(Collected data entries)
=== Begin Enclosure ===

(** X23. Stopped sells are left on the book: when every order tracked
    after the refresh is a sell whose stop amount is not 0 and is at or
    above the ticker price, [shift_orders] cancels and places nothing.
    It returns no new order and leaves the registry and the fills table
    as the refresh left them, whatever [exclude] is. *)
Theorem shift_orders_leaves_stopped_sells (E : Exchange) (fuel : nat)
    (exclude : option (list string)) (m m1 : MM) (x : string * Order)
    (d : dict) :
  orders E fuel m = (m1, Ret (x :: d)) ->
  let p := match ticker E with Some t => t | None => 0 end in
  (forall k o, In (k, o) (_orders m1) ->
     side o = sell
     /\ exists stop, stop_amount m1 o = Some stop
                     /\ ~ stop == 0 /\ p <= stop) ->
  exists m',
    shift_orders E fuel exclude m = (m', Ret (Some []))
    /\ _orders m' = _orders m1 /\ _fills m' = _fills m1.
Proof.
  intros Hrefresh p Hstop. unfold shift_orders. unfold bind at 1.
  rewrite Hrefresh. unfold bind at 1. unfold get_mm at 1. fold p.
  destruct (negb (truthy_opt (_last_ticker m1)) && _).
  - eexists. split; [reflexivity|]. split; reflexivity.
  - destruct (negb _ && _).
    + unfold bind at 1. unfold put_mm at 1.
      unfold bind at 1. unfold get_mm at 1. unfold bind at 1.
      set (m2 := set_last_ticker m1 (Some p)).
      set (ex := match exclude with Some l => l | None => [] end).
      set (spread := if aggressive m1 then min_spread m1 else max_spread m1).
      destruct (shift_loop_stopped E fuel ex p spread (_orders m2)
                  (mkShiftAcc [] []) m2) as (acc' & Hrun & Hnew).
      { intros k o Hin. destruct (Hstop k o Hin) as (Hside & stop & Hs & Hn & Hle).
        split; [exact Hside|]. exists stop. split; [exact Hs|].
        split; [|exact Hle]. unfold truthy.
        destruct (Qeq_bool stop 0) eqn:Hz; [|reflexivity].
        apply Qeq_bool_iff in Hz. contradiction. }
      rewrite Hrun. exists m2. split; [now rewrite Hnew|].
      split; reflexivity.
    + eexists. split; [reflexivity|]. split; reflexivity.
Qed.

(** ** The cheapest tracked order *)

Lemma cheapest_fold (rest : list Order) (o : Order) :
  let best :=
    fold_left
      (fun best x => if Qlt_bool (price x) (price best) then x else best)
      rest o in
  In best (o :: rest)
  /\ forall x, In x (o :: rest) -> price best <= price x.
Proof.
  revert o. induction rest as [|y rest IH]; intros o; simpl.
  - split; [now left|]. intros x [<-|[]]. lra.
  - destruct (Qlt_bool (price y) (price o)) eqn:Hlt.
    + apply Qlt_bool_iff in Hlt.
      destruct (IH y) as [Hin Hmin]. simpl in Hin, Hmin. split.
      * destruct Hin as [Hin|Hin]; auto.
      * intros x [<-|[<-|Hx]].
        -- specialize (Hmin y (or_introl eq_refl)). lra.
        -- apply Hmin. now left.
        -- apply Hmin. now right.
    + apply Qlt_bool_false_iff in Hlt.
      destruct (IH o) as [Hin Hmin]. simpl in Hin, Hmin. split.
      * destruct Hin as [Hin|Hin]; auto.
      * intros x [<-|[<-|Hx]].
        -- apply Hmin. now left.
        -- specialize (Hmin o (or_introl eq_refl)). lra.
        -- apply Hmin. now right.
Qed.

(** X19. [lowest_open_order] is [None] exactly on an empty registry;
    otherwise it is a tracked order and no tracked order is cheaper. *)
Theorem lowest_open_order_is_cheapest (m : MM) :
  (lowest_open_order m = None <-> _orders m = [])
  /\ forall o, lowest_open_order m = Some o ->
       In o (values (_orders m))
       /\ forall x, In x (values (_orders m)) -> price o <= price x.
Proof.
  unfold lowest_open_order, values. split.
  - destruct (_orders m) as [|[k v] d]; simpl; split; congruence.
  - intros o. destruct (map snd (_orders m)) as [|v rest]; [discriminate|].
    intros [= <-]. apply cheapest_fold.
Qed.

(** ** The wall of the book *)

Lemma wall_loop_spec (s : Side) (min_idx : nat) (wall_size bump_value : Q)
    (data : list Level) (idx : nat) :
  match wall_loop s idx min_idx wall_size bump_value data with
  | None =>
      forall j lvl, nth_error data j = Some lvl ->
                    (min_idx <= idx + j)%nat -> snd lvl < wall_size
  | Some p =>
      exists j lvl,
        nth_error data j = Some lvl
        /\ (min_idx <= idx + j)%nat /\ wall_size <= snd lvl
        /\ p = match s with
               | buy => fst lvl + bump_value
               | sell => fst lvl - bump_value
               end
        /\ forall i lvl', (i < j)%nat -> nth_error data i = Some lvl' ->
                          (min_idx <= idx + i)%nat -> snd lvl' < wall_size
  end.
Proof.
  revert idx. induction data as [|c data IH]; intros idx; simpl.
  - intros j lvl Hj. now destruct j.
  - destruct (Qle_bool wall_size (snd c)) eqn:Hsize;
      destruct (min_idx <=? idx)%nat eqn:Hidx; simpl.
    + apply Qle_bool_iff in Hsize. apply Nat.leb_le in Hidx.
      destruct s; exists O, c; simpl; repeat split; auto; try lia;
        intros i lvl' Hi; lia.
    + specialize (IH (S idx)).
      apply Nat.leb_gt in Hidx.
      destruct (wall_loop s (S idx) min_idx wall_size bump_value data).
      * destruct IH as (j & lvl & Hnth & Hmin & Hwall & Hp & Hfirst).
        exists (S j), lvl. simpl. repeat split; auto; try lia.
        intros [|i] lvl' Hi Hnth' Hmin'; simpl in Hnth'.
        -- lia.
        -- apply (Hfirst i lvl'); auto; lia.
      * intros [|j] lvl Hnth Hmin; simpl in Hnth.
        -- lia.
        -- apply (IH j lvl); auto; lia.
    + specialize (IH (S idx)).
      apply Qle_bool_false_iff in Hsize.
      destruct (wall_loop s (S idx) min_idx wall_size bump_value data).
      * destruct IH as (j & lvl & Hnth & Hmin & Hwall & Hp & Hfirst).
        exists (S j), lvl. simpl. repeat split; auto; try lia.
        intros [|i] lvl' Hi Hnth' Hmin'; simpl in Hnth'.
        -- now injection Hnth' as <-.
        -- apply (Hfirst i lvl'); auto; lia.
      * intros [|j] lvl Hnth Hmin; simpl in Hnth.
        -- now injection Hnth as <-.
        -- apply (IH j lvl); auto; lia.
    + specialize (IH (S idx)).
      apply Qle_bool_false_iff in Hsize.
      destruct (wall_loop s (S idx) min_idx wall_size bump_value data).
      * destruct IH as (j & lvl & Hnth & Hmin & Hwall & Hp & Hfirst).
        exists (S j), lvl. simpl. repeat split; auto; try lia.
        intros [|i] lvl' Hi Hnth' Hmin'; simpl in Hnth'.
        -- now injection Hnth' as <-.
        -- apply (Hfirst i lvl'); auto; lia.
      * intros [|j] lvl Hnth Hmin; simpl in Hnth.
        -- now injection Hnth as <-.
        -- apply (IH j lvl); auto; lia.
Qed.

(** X20. [get_price_adjusted_to_wall] looks at the order's own side of
    the book (bids for a buy, asks for a sell). It returns [None]
    exactly when no level at index [min_idx] or deeper has a size of at
    least [wall_size]; otherwise it returns the price of the first such
    level, raised by [bump_value] for a buy and lowered by it for a
    sell. *)
Theorem wall_adjustment_spec (snap : BookSnapshot) (o : Order) (min_idx : nat)
    (wall_size bump_value : Q) :
  let data := match side o with buy => bids snap | sell => asks snap end in
  match get_price_adjusted_to_wall snap o min_idx wall_size bump_value with
  | None =>
      forall j lvl, nth_error data j = Some lvl -> (min_idx <= j)%nat ->
                    snd lvl < wall_size
  | Some p =>
      exists j lvl,
        nth_error data j = Some lvl
        /\ (min_idx <= j)%nat /\ wall_size <= snd lvl
        /\ p = match side o with
               | buy => fst lvl + bump_value
               | sell => fst lvl - bump_value
               end
        /\ forall i lvl', (i < j)%nat -> nth_error data i = Some lvl' ->
                          (min_idx <= i)%nat -> snd lvl' < wall_size
  end.
Proof.
  intros data. unfold get_price_adjusted_to_wall. fold data.
  exact (wall_loop_spec (side o) min_idx wall_size bump_value data 0).
Qed.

=== End Enclosure ===

YOUR GOAL: Scan the data above. Return every line with "registry" in it.

WRITTEN RESPONSE:
    It returns no new order and leaves the registry and the fills table
(** X19. [lowest_open_order] is [None] exactly on an empty registry;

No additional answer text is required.